(* ===== verification/ReclaimRound.v ===== *)
(** * A round of the reclaim thread

    With all I/O servers up, one round of the thread ends, and no server has a
    backing file of a dead file any more. *)
From S2P Require Import Prelude Reclaim ReclaimInv ReclaimStep ReclaimInit ReclaimSys.

Lemma wp_onMds {A} (m : M gcst A) (K : A → gsys → Prop) y : wp m (λ a s, K a {| y_mds := s; y_iod := y_iod y |}) (y_mds y) → wp (onMds m) K y.
Proof. unfold wp, onMds. by destruct (m (y_mds y)) as [[a s]|]. Qed.

Section round.
Context {pm : PflMtu} {pml : PflMtuLaws} (fs : list Z) (Hfs : fs_ok fs) (H : hist).
(** Every server can be reached, and every file can be removed. *)
Record good_env (e : (Z → gc_net) * (Z → gc_env)) : Prop := {
  ge_net : ∀ r, gn_csvc1 (e.1 r) = true ∧ gn_csvc2 (e.1 r) = true ∧ gn_newreq (e.1 r) = 0 ∧ gn_add (e.1 r) = 0;
  ge_io : ∀ r, ge_lost (e.2 r) = false ∧ ge_bulk (e.2 r) = 0 ∧ (∀ f, ge_unlink (e.2 r) f = 0) ∧ ge_reply_lost (e.2 r) = false;
}.
Lemma fewer_trans iod1 iod2 iod3 : fewer iod1 iod2 H → fewer iod2 iod3 H → fewer iod1 iod3 H.
Proof. intros H1 H2 r i Hi. destruct (H1 r i Hi) as (i2 & Hi2 & Hs1). destruct (H2 r i2 Hi2) as (i3 & Hi3 & Hs2). exists i3. split; [done|]. intros b e He Hin. by apply (Hs1 b), (Hs2 b). Qed.
Lemma fewer_refl iod : fewer iod iod H.
Proof. intros r i Hi. by exists i. Qed.
Lemma wp_set_wait s xid env (l : list (Z * Z * list srt_reclaim_entry)) : ∀ iod (K : (Z → Z) → gsys → Prop),
  (∀ r, ge_lost (env r) = false ∧ ge_bulk (env r) = 0 ∧ (∀ f, ge_unlink (env r) f = 0) ∧ ge_reply_lost (env r) = false) →
  (∀ r b k, (r, b, k) ∈ l → is_Some (iod !! r) ∧ 0 < Z.of_nat (length k) < SLM_RECLAIM_BATCH_NENTS ∧ ∀ e, e ∈ k → ∃ b', (b', e) ∈ H) →
  (∀ st iod', fewer iod iod' H → (∀ r, r ∈ (λ m : Z * Z * list srt_reclaim_entry, m.1.1) <$> l → st r = 0) →
     (∀ r b k i e, (r, b, k) ∈ l → iod' !! r = Some i → e ∈ k → re_fg e ∉ ri_files i) → K st {| y_mds := s; y_iod := iod' |}) →
  wp (set_wait xid l env) K {| y_mds := s; y_iod := iod |}.
Proof.
  induction l as [|[[r b] k] l IH]; intros iod K Henv Hl HK; cbn [set_wait].
  { wp_step. apply HK; [apply fewer_refl|by intros r ?%elem_of_nil|by intros r b k i e ?%elem_of_nil]. }
  destruct (Henv r) as (Hlost & Hbulk & Hun & Hrep). rewrite Hlost, Hbulk, Hrep. destruct (Hl r b k) as ([i Hi] & Hlen & Hel); [by left|]. wp_step. wp_step.
  assert (Hd : ∃ x y, reclaim_deliver xid r b k 0 (ge_unlink (env r)) {| y_mds := s; y_iod := iod |} = Done (x, y)).
  { unfold reclaim_deliver. cbn [y_iod]. rewrite Hi. assert (Hw := wp_handle i xid b 0 (ge_unlink (env r)) k (λ _ _, True) Hlen ltac:(done)). apply wp_run in Hw as (x & i' & -> & _). eauto. }
  destruct Hd as (x & y & Hd). destruct (deliver_spec s iod H xid r b k 0 _ x y i Hi Hlen Hd) as (i' & -> & Hf & _ & Hgone & Hzero). specialize (Hzero eq_refl ltac:(auto)). subst x.
  apply (wp_intro _ _ _ _ _ Hd). wp_step. wp_step. apply IH; [done|..].
  - intros c b' k' Hin. destruct (Hl c b' k') as ([j Hj] & Hrest); [by right|]. split; [|done]. destruct (Hf c j Hj) as (j' & ? & _). by eexists.
  - intros st iod' Hf' Hst Hgone'. wp_step. apply HK.
    + by apply (fewer_trans iod (<[r:=i']> iod)).
    + intros c Hc. case_decide; [done|]. apply Hst. cbn in Hc. apply elem_of_cons in Hc as [?|?]; [done|done].
    + intros c b' k' j e [Hin|Hin]%elem_of_cons Hj He; [|by apply (Hgone' c b' k' j e)]. injection Hin as -> -> ->. destruct (Hf' r i') as (j' & Hj' & Hsub); [by rewrite lookup_insert_eq|]. rewrite Hj in Hj'. injection Hj' as <-.
      destruct (Hel e He) as (b' & Hb'). intros Hin. by apply (Hgone eq_refl e He), (Hsub b').
Qed.

(** No server has a file of a dead file. *)
Definition tidy (y : gsys) : Prop := ∀ r, r ∈ fs → ∃ i, y_iod y !! r = Some i ∧ ∀ b e, (b, e) ∈ H → re_fg e ∉ ri_files i.
Record rnd (y : gsys) (b : Z) : Prop := {
  rn_gok : gok fs (y_mds y) H;
  rn_saved : all_saved fs (y_mds y);
  rn_clean : clean fs (y_mds y) (y_iod y) H;
  rn_en : ∀ r x, r ∈ fs → gc_ios (y_mds y) !! r = Some x → hasf (si_flags x) SIF_DISABLE_GC = false;
  rn_max : gc_cur_batchno (y_mds y) < UINT64_MAX ∧ gc_cur_xid (y_mds y) + 1 < UINT64_MAX;
  rn_low : ∀ r x, r ∈ fs → gc_ios (y_mds y) !! r = Some x → b ≤ si_batchno x;
  rn_at : ∃ r x, r ∈ fs ∧ gc_ios (y_mds y) !! r = Some x ∧ si_batchno x = b;
}.
(** Progress that covers all records means there is nothing left. *)
Lemma tidy_past y : clean fs (y_mds y) (y_iod y) H → (∀ r, r ∈ fs → ∃ x, gc_ios (y_mds y) !! r = Some x ∧ ∀ b e, (b, e) ∈ H → b < si_batchno x ∨ re_xid e < si_xid x) → tidy y.
Proof. intros Hc Hall r Hr. destruct (Hc r Hr) as (i & Hi & Hcl). destruct (Hall r Hr) as (x & Hx & Hp). exists i. split; [done|]. intros b e He. apply (Hcl x b e); auto. Qed.
Lemma rn_batch y b : rnd y b → 0 ≤ b ≤ gc_cur_batchno (y_mds y).
Proof. intros Hr. destruct (rn_at _ _ Hr) as (r & x & Hrf & Hx & <-). destruct (go_ios _ _ _ (rn_gok _ _ Hr) r Hrf) as (x' & Hx' & ? & _). rewrite Hx in Hx'. injection Hx' as <-. done. Qed.
(** The systems a batch was sent to, and those that have it: all of them. *)
Lemma sent_all y b net g D : rnd y b → (∀ r, gn_csvc1 (net r) = true ∧ gn_csvc2 (net r) = true ∧ gn_newreq (net r) = 0 ∧ gn_add (net r) = 0) → gs_batchno g = b → sinv (y_mds y) net (ents_of H b) fs g D →
  (∀ r, r ∈ fs → r ∈ D ∨ r ∈ recv g) ∧ next_of g = b + 1.
Proof.
  intros Hr Hnet Hb [Hn Hd Hnd HD Hs Hc Hle Hnx]. assert (Hup : ∀ r x, r ∈ fs → gc_ios (y_mds y) !! r = Some x → up net r x) by (intros r x Hrf Hx; split; [by apply (rn_en _ _ Hr r x)|done]). split.
  - intros r Hrf. destruct (go_ios _ _ _ (rn_gok _ _ Hr) r Hrf) as (x & Hx & _). destruct (Hc r x Hrf Hx (Hup r x Hrf Hx)) as [Hlt|?]; [|done]. pose proof (rn_low _ _ Hr r x Hrf Hx). lia.
  - destruct (rn_at _ _ Hr) as (r & x & Hrf & Hx & Hxb). pose proof (Hle r x Hrf Hx (Hup r x Hrf Hx)). pose proof (rn_batch y b Hr). pose proof (proj1 (rn_max _ _ Hr)).
    assert (gs_next g = b) as Hnb. { destruct Hnx as [?|(c & z & Hcf & Hz & Hcz)]; [lia|]. pose proof (rn_low _ _ Hr c z Hcf Hz). lia. }
    unfold next_of. rewrite Hnb, Hb, Z.eqb_refl. by rewrite andb_false_r.
Qed.
(** The progress of a system when all have answered. *)
Lemma acked_si s s' g D st b : gok fs s H → flight fs s H g D → gs_batchno g = b → (∀ r x, r ∈ fs → gc_ios s !! r = Some x → hasf (si_flags x) SIF_DISABLE_GC = false) →
  (∀ r, r ∈ fs → r ∈ D ∨ r ∈ recv g) → (∀ r, r ∈ recv g → st r = 0) →
  (∀ r x, r ∈ fs → gc_ios s !! r = Some x → ∃ x', gc_ios s' !! r = Some x' ∧ core x' = core (if decide (r ∈ acked g st) then ack g x else x)) →
  ∀ r x', r ∈ fs → gc_ios s' !! r = Some x' → ∃ x, gc_ios s !! r = Some x ∧ hasf (si_flags x') SIF_DISABLE_GC = false ∧
    (r ∈ recv g ∧ si_batchno x = b ∧ si_xid x' = gs_xid g + 1 ∧ si_batchno x' = (if gs_count g =? SLM_RECLAIM_BATCH_NENTS then b + 1 else b) ∨ r ∈ D ∧ si_xid x' = si_xid x ∧ si_batchno x' = si_batchno x).
Proof.
  intros Hg Hfl Hgb Hen Hcov Hst Hios r x' Hrf Hx'. destruct (go_ios _ _ _ Hg r Hrf) as (x & Hx & _). exists x. split; [done|]. destruct (Hios r x Hrf Hx) as (x2 & Hx2 & Hcore). rewrite Hx' in Hx2. injection Hx2 as <-.
  destruct (core_eq _ _ Hcore) as (E1 & E2 & _ & Efl). split; [rewrite (Efl SIF_DISABLE_GC) by done; case_decide; cbn; by apply (Hen r x)|]. case_decide as Hin.
  - left. apply list_elem_of_filter in Hin as [_ Hin]. split; [done|]. apply recv_elem in Hin as (b' & k & Hin). destruct (fl_sent _ _ _ _ _ Hfl r b' k Hin) as (_ & _ & _ & x3 & Hx3 & Hb3 & _). rewrite Hx in Hx3. injection Hx3 as <-.
    cbn in E1, E2. rewrite Hb3, Hgb in E2. split; [by rewrite Hb3|done].
  - right. split; [|done]. destruct (Hcov r Hrf) as [?|Hrr]; [done|]. destruct Hin. apply list_elem_of_filter. split; [by apply Hst|done].
Qed.
Lemma wp_send_one y b e (K : Z * Z → gsys → Prop) : rnd y b → good_env e →
  (∀ d n y', gok fs (y_mds y') H → tidy y' → d = 0 ∨ (∀ r x, r ∈ fs → gc_ios (y_mds y') !! r = Some x → si_batchno x < n) ∧ 0 < n → K (d, n) y') →
  (∀ d y', d ≠ 0 → rnd y' (b + 1) → gc_cur_batchno (y_mds y') = gc_cur_batchno (y_mds y) → K (d, b + 1) y') →
  wp (mds_send_batch_reclaim fs b e.1 e.2) K y.
Proof.
  intros Hr He Hend Hmore. pose proof Hr as [Hg Hsv Hcl Hen Hmax Hlow (r0 & x0 & Hr0 & Hx0 & Hxb)]. pose proof (rn_batch y b Hr) as Hbc. unfold mds_send_batch_reclaim. wp_step. apply wp_onMds.
  apply (wp_send_begin fs (y_mds y) H); [done|apply Hfs|lia|..].
  - intros d s' Hg' (Hfr & Hcb & Hcx & Hl) [(-> & Hnil & Hge)|Hall]; [|destruct (Hall r0 Hr0) as (x & Hx & ?); rewrite Hx0 in Hx; injection Hx as <-; lia]. wp_step. apply Hend; [done| |by left]. pose proof Hfr as (Hios & _).
    apply tidy_past; cbn; [by unfold clean; rewrite Hios|]. rewrite Hios. intros r Hrf. destruct (go_ios _ _ _ Hg r Hrf) as (x & Hx & _). exists x. split; [done|]. intros b' e' He'. left. pose proof (Hlow r x Hrf Hx).
    destruct (go_hist _ _ _ Hg b' e' He') as [? _]. destruct (decide (b' = b)) as [->|]; [|lia]. apply ents_of_elem in He'. rewrite Hnil in He'. by apply elem_of_nil in He'.
  - intros g D el _ Hlast Hgb Hgc Hgx Hi. pose proof (flight_begin fs _ H b e.1 g D el Hg Hbc Hlast Hgb Hgc Hgx Hi) as Hfl. destruct (sent_all y b e.1 g D Hr (ge_net _ He) Hgb Hi) as [Hcov Hnext]. destruct y as [s iod]. cbn [y_mds y_iod] in *. wp_step.
    apply (wp_set_wait s _ _ _ iod); [by apply ge_io|..].
    { intros r b' k Hin. destruct (fl_sent _ _ _ _ _ Hfl r b' k Hin) as (_ & Hlen & Hel & _). split; [|split; [done|intros e' He'; eexists; by apply Hel]].
      destruct (Hcl r) as (i & Hi' & _); [apply (fl_sub _ _ _ _ _ Hfl), elem_of_app; right; apply recv_elem; by exists b', k|]. by eexists. }
    intros st iod' Hf Hst Hgone. apply wp_onMds. cbn [y_mds y_iod]. apply (wp_send_end fs s H g D); [done|apply Hfs|done|done|]. intros s' Hg' Hsv' Hcb Hcx Hl Hios.
    assert (Hcl' : clean fs s' iod' H).
    { apply (clean_end fs s s' iod' H g D st); [done|done|by apply (clean_fewer fs s iod)| |done]. intros r Hrr _. apply recv_elem in Hrr as (b' & k & Hin). exists b', k. split; [done|]. intros i e' Hi' He'. by apply (Hgone r b' k i e'). }
    pose proof (acked_si s s' g D st b Hg Hfl Hgb Hen Hcov Hst Hios) as Hack.
    rewrite Hnext. destruct (Z.eqb_spec (gs_count g) SLM_RECLAIM_BATCH_NENTS) as [Hfull|Hpart].
    + apply Hmore; [|split; cbn; try done|done].
      * assert (r0 ∈ D ++ acked g st) as Hin0; [|apply list_elem_of_lookup_1 in Hin0 as [j Hj%lookup_lt_Some]; rewrite length_app in Hj; lia].
        apply elem_of_app. destruct (Hcov r0 Hr0) as [?|Hin0]; [by left|right]. apply list_elem_of_filter. split; [by apply Hst|done].
      * intros r x' Hrf Hx'. destruct (Hack r x' Hrf Hx') as (x & _ & ? & _). done.
      * by rewrite Hcb, Hcx.
      * intros r x' Hrf Hx'. destruct (Hack r x' Hrf Hx') as (x & Hx & _ & [(_ & _ & _ & ->)|(HD & _ & ->)]); [done|]. destruct (fl_D _ _ _ _ _ Hfl r HD Hfull) as (x3 & Hx3 & ?). rewrite Hx in Hx3. injection Hx3 as <-. lia.
      * destruct (Hios r0 x0 Hr0 Hx0) as (x' & Hx' & _). exists r0, x'. split; [done|]. split; [done|]. destruct (Hack r0 x' Hr0 Hx') as (x & Hx & _ & [(_ & _ & _ & ->)|(HD & _ & _)]); [done|].
        destruct (fl_D _ _ _ _ _ Hfl r0 HD Hfull) as (x3 & Hx3 & ?). rewrite Hx0 in Hx3. injection Hx3 as <-. lia.
    + assert (b = gc_cur_batchno s) as Hbeq by (destruct (decide (b = gc_cur_batchno s)); [done|]; rewrite Hgc, (go_full _ _ _ Hg) in Hpart; unfold SLM_RECLAIM_BATCH_NENTS in *; lia).
      assert (Hle : ∀ b' e', (b', e') ∈ H → b' < b ∨ re_xid e' ≤ gs_xid g).
      { intros b' e' He'. destruct (go_hist _ _ _ Hg b' e' He') as [? _]. destruct (decide (b' = b)) as [->|]; [right|left; lia]. rewrite Hgx. apply (last_max (ents_of H b)); [by apply ents_of_sorted, (go_sorted _ _ _ Hg)|done|by apply ents_of_elem]. }
      apply Hend; [done| |right; split; [|lia]].
      * apply tidy_past; [done|]. cbn. intros r Hrf. destruct (go_ios _ _ _ Hg' r Hrf) as (x' & Hx' & _). exists x'. split; [done|]. intros b' e' He'. destruct (Hack r x' Hrf Hx') as (x & Hx & _ & [(_ & Hxe & -> & ->)|(HD & -> & ->)]); [destruct (Hle b' e' He'); lia|].
        destruct (sv_D _ _ _ _ _ _ Hi r HD) as (_ & x3 & Hx3 & Hd3). rewrite Hx in Hx3. injection Hx3 as <-. destruct (go_ios _ _ _ Hg r Hrf) as (x4 & Hx4 & ? & _). rewrite Hx in Hx4. injection Hx4 as <-. destruct (Hle b' e' He'); lia.
      * intros r x' Hrf Hx'. destruct (go_ios _ _ _ Hg' r Hrf) as (x4 & Hx4 & ? & _). cbn in Hx'. rewrite Hx' in Hx4. injection Hx4 as <-. lia.
Qed.
Lemma wp_loop env fuel : ∀ y b k (K : unit → gsys → Prop), rnd y b → (∀ k, good_env (env k)) → (Z.to_nat (gc_cur_batchno (y_mds y) - b) < fuel)%nat → (∀ y', gok fs (y_mds y') H → tidy y' → K tt y') →
  wp (reclaim_loop fs fuel b env k) K y.
Proof.
  induction fuel as [|fuel IH]; intros y b k K Hr Henv Hfuel HK; [lia|]. cbn [reclaim_loop]. wp_step. wp_step. pose proof Hr as [Hg Hsv Hcl Hen [Hm1 Hm2] Hlow Hat]. pose proof (rn_batch y b Hr).
  assert (Hios : ∀ r, r ∈ fs → is_Some (gc_ios (y_mds y) !! r)) by (intros r Hrf; destruct (go_ios _ _ _ Hg r Hrf) as (x & ? & _); by eexists).
  destruct (Z.eqb_spec (gc_cur_xid (y_mds y)) 0) as [Hz|Hz]; cbn [orb].
  { wp_step. wp_step. wp_step. apply HK; [done|]. intros r Hrf. destruct (Hcl r Hrf) as (i & Hi & _). exists i. split; [done|]. intros b' e' He'. destruct (go_hist _ _ _ Hg b' e' He'). lia. }
  wp_step. apply wp_onMds. destruct (some_elem fs (fo_some _ Hfs)) as [r0 Hr0]. destruct (go_ios _ _ _ Hg r0 Hr0) as (x0 & Hx0 & _ & Hxid0).
  apply (wp_lwm fs); [done|exists r0, x0; split; [done|]; split; [done|]; split; [by apply (Hen r0 x0)|cbn; lia]|]. intros lwm Hlwm _. assert (Hy : {| y_mds := y_mds y; y_iod := y_iod y |} = y) by by destruct y. rewrite Hy. rewrite Z.gtb_ltb.
  destruct (Z.ltb_spec (gc_cur_xid (y_mds y)) lwm) as [Hlt|_].
  { wp_step. apply HK; [done|]. apply tidy_past; [done|]. intros r Hrf. destruct (go_ios _ _ _ Hg r Hrf) as (x & Hx & _). exists x. split; [done|]. intros b' e' He'. right.
    destruct (go_hist _ _ _ Hg b' e' He') as [_ ?]. pose proof (Hlwm r x Hrf Hx (Hen r x Hrf Hx)). cbn in *. lia. }
  wp_step. apply (wp_send_one y b); [done|done|..].
  - intros d n y' Hg' Ht Hstop. wp_step. apply wp_onMds. apply (wp_hwm fs); [intros r Hrf; destruct (go_ios _ _ _ Hg' r Hrf) as (x & ? & _); by eexists|]. intros v _ _ Hv. destruct y' as [s' iod']. cbn [y_mds y_iod fst snd] in *.
    assert ((negb (d =? 0) && (v >=? n)) = false) as ->; [|wp_step; by apply HK]. destruct Hstop as [->|[Hlt Hn]]; [done|]. rewrite Z.geb_leb, andb_false_iff. right. apply Z.leb_gt. destruct Hv as [->|(r & x & Hrf & Hx & ->)]; [lia|by apply (Hlt r x)].
  - intros d y' Hd Hr' Hcb. wp_step. apply wp_onMds. pose proof (rn_gok _ _ Hr') as Hg'. apply (wp_hwm fs); [intros r Hrf; destruct (go_ios _ _ _ Hg' r Hrf) as (x & ? & _); by eexists|]. intros v _ Hv _.
    destruct (rn_at _ _ Hr') as (r & x & Hrf & Hx & Hxb). pose proof (Hv r x Hrf Hx) as Hge. cbn [si_mark] in Hge. pose proof (rn_batch _ _ Hr'). assert ({| y_mds := y_mds y'; y_iod := y_iod y' |} = y') as -> by by destruct y'. cbn [fst snd].
    assert ((negb (d =? 0) && (v >=? b + 1)) = true) as ->; [|apply IH; [done|done|rewrite Hcb; lia|done]]. rewrite Z.geb_leb, andb_true_iff. split; [by apply negb_true_iff, Z.eqb_neq|apply Z.leb_le; lia].
Qed.
End round.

§ How to complete this task
In the material above, find the line containing "Proof. intros r i Hi. by exists i. Qed." and the line containing "apply HK; [apply", then write out exactly those two lines and every line between them, and nothing more.

§ Result
Proof. intros r i Hi. by exists i. Qed.
Lemma wp_set_wait s xid env (l : list (Z * Z * list srt_reclaim_entry)) : ∀ iod (K : (Z → Z) → gsys → Prop),
  (∀ r, ge_lost (env r) = false ∧ ge_bulk (env r) = 0 ∧ (∀ f, ge_unlink (env r) f = 0) ∧ ge_reply_lost (env r) = false) →
  (∀ r b k, (r, b, k) ∈ l → is_Some (iod !! r) ∧ 0 < Z.of_nat (length k) < SLM_RECLAIM_BATCH_NENTS ∧ ∀ e, e ∈ k → ∃ b', (b', e) ∈ H) →
  (∀ st iod', fewer iod iod' H → (∀ r, r ∈ (λ m : Z * Z * list srt_reclaim_entry, m.1.1) <$> l → st r = 0) →
     (∀ r b k i e, (r, b, k) ∈ l → iod' !! r = Some i → e ∈ k → re_fg e ∉ ri_files i) → K st {| y_mds := s; y_iod := iod' |}) →
  wp (set_wait xid l env) K {| y_mds := s; y_iod := iod |}.
Proof.
  induction l as [|[[r b] k] l IH]; intros iod K Henv Hl HK; cbn [set_wait].
  { wp_step. apply HK; [apply fewer_refl|by intros r ?%elem_of_nil|by intros r b k i e ?%elem_of_nil]. }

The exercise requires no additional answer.